(INPUT MATERIAL begins)

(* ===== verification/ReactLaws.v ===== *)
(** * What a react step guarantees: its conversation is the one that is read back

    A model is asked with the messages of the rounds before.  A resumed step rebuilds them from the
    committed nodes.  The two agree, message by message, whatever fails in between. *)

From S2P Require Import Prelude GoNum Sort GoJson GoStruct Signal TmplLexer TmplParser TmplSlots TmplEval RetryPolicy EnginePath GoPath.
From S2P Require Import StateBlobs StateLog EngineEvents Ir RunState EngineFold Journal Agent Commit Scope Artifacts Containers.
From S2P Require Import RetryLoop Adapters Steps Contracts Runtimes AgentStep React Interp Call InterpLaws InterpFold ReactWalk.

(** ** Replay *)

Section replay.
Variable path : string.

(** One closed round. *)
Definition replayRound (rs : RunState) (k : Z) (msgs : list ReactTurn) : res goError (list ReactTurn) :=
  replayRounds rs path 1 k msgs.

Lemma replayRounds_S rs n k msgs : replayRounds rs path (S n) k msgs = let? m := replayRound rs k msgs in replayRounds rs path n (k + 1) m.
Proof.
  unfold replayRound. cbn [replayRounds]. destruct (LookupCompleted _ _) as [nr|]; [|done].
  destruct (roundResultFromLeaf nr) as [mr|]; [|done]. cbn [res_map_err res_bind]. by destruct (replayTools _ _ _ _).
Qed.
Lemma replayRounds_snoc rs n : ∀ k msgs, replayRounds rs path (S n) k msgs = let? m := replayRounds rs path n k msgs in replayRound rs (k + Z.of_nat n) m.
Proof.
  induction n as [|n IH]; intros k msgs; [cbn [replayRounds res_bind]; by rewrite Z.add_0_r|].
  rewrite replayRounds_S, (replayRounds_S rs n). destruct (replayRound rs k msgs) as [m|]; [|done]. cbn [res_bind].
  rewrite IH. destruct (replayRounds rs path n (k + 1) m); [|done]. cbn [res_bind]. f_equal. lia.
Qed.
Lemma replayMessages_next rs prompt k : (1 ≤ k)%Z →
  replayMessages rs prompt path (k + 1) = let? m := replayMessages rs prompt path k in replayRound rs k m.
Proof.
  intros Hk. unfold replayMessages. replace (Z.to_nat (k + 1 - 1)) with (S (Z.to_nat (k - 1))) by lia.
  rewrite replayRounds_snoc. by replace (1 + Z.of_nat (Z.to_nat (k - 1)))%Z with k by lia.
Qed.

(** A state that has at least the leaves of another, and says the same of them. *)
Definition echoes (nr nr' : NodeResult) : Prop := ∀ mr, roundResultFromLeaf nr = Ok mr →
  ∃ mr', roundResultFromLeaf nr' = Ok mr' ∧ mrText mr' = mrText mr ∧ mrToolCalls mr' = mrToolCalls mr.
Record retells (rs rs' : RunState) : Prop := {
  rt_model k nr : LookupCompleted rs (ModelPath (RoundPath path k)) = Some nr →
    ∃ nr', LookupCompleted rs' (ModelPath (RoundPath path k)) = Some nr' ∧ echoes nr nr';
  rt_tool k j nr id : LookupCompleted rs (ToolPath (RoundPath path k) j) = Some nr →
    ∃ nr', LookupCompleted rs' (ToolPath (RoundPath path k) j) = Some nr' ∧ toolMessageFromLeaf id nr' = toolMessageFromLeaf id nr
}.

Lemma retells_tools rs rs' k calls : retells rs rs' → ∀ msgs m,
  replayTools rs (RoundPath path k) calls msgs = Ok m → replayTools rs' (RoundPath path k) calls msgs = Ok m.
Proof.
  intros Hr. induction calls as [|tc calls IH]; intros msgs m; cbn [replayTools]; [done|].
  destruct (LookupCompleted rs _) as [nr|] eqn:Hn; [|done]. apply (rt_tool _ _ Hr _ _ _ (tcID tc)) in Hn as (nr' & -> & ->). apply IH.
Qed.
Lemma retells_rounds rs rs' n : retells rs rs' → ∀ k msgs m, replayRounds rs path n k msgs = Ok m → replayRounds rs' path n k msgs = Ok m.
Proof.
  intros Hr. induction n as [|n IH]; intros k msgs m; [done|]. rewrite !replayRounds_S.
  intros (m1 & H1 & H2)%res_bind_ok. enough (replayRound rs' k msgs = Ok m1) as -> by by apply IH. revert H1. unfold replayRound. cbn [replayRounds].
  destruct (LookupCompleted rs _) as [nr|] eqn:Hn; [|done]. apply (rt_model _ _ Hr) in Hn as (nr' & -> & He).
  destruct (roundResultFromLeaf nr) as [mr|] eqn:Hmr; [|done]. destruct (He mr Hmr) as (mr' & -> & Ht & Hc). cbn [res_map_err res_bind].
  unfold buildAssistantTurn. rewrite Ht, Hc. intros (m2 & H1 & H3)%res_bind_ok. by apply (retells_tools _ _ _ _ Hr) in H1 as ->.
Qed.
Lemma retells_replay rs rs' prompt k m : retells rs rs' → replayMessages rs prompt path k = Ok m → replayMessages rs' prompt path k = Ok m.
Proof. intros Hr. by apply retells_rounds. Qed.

(INPUT MATERIAL ends)

-- AIM OF THE TASK --
If a line in the records above contains "replace", copy that line.

-- WRITTEN REPLY --
  intros Hk. unfold replayMessages. replace (Z.to_nat (k + 1 - 1)) with (S (Z.to_nat (k - 1))) by lia.
  rewrite replayRounds_snoc. by replace (1 + Z.of_nat (Z.to_nat (k - 1)))%Z with k by lia.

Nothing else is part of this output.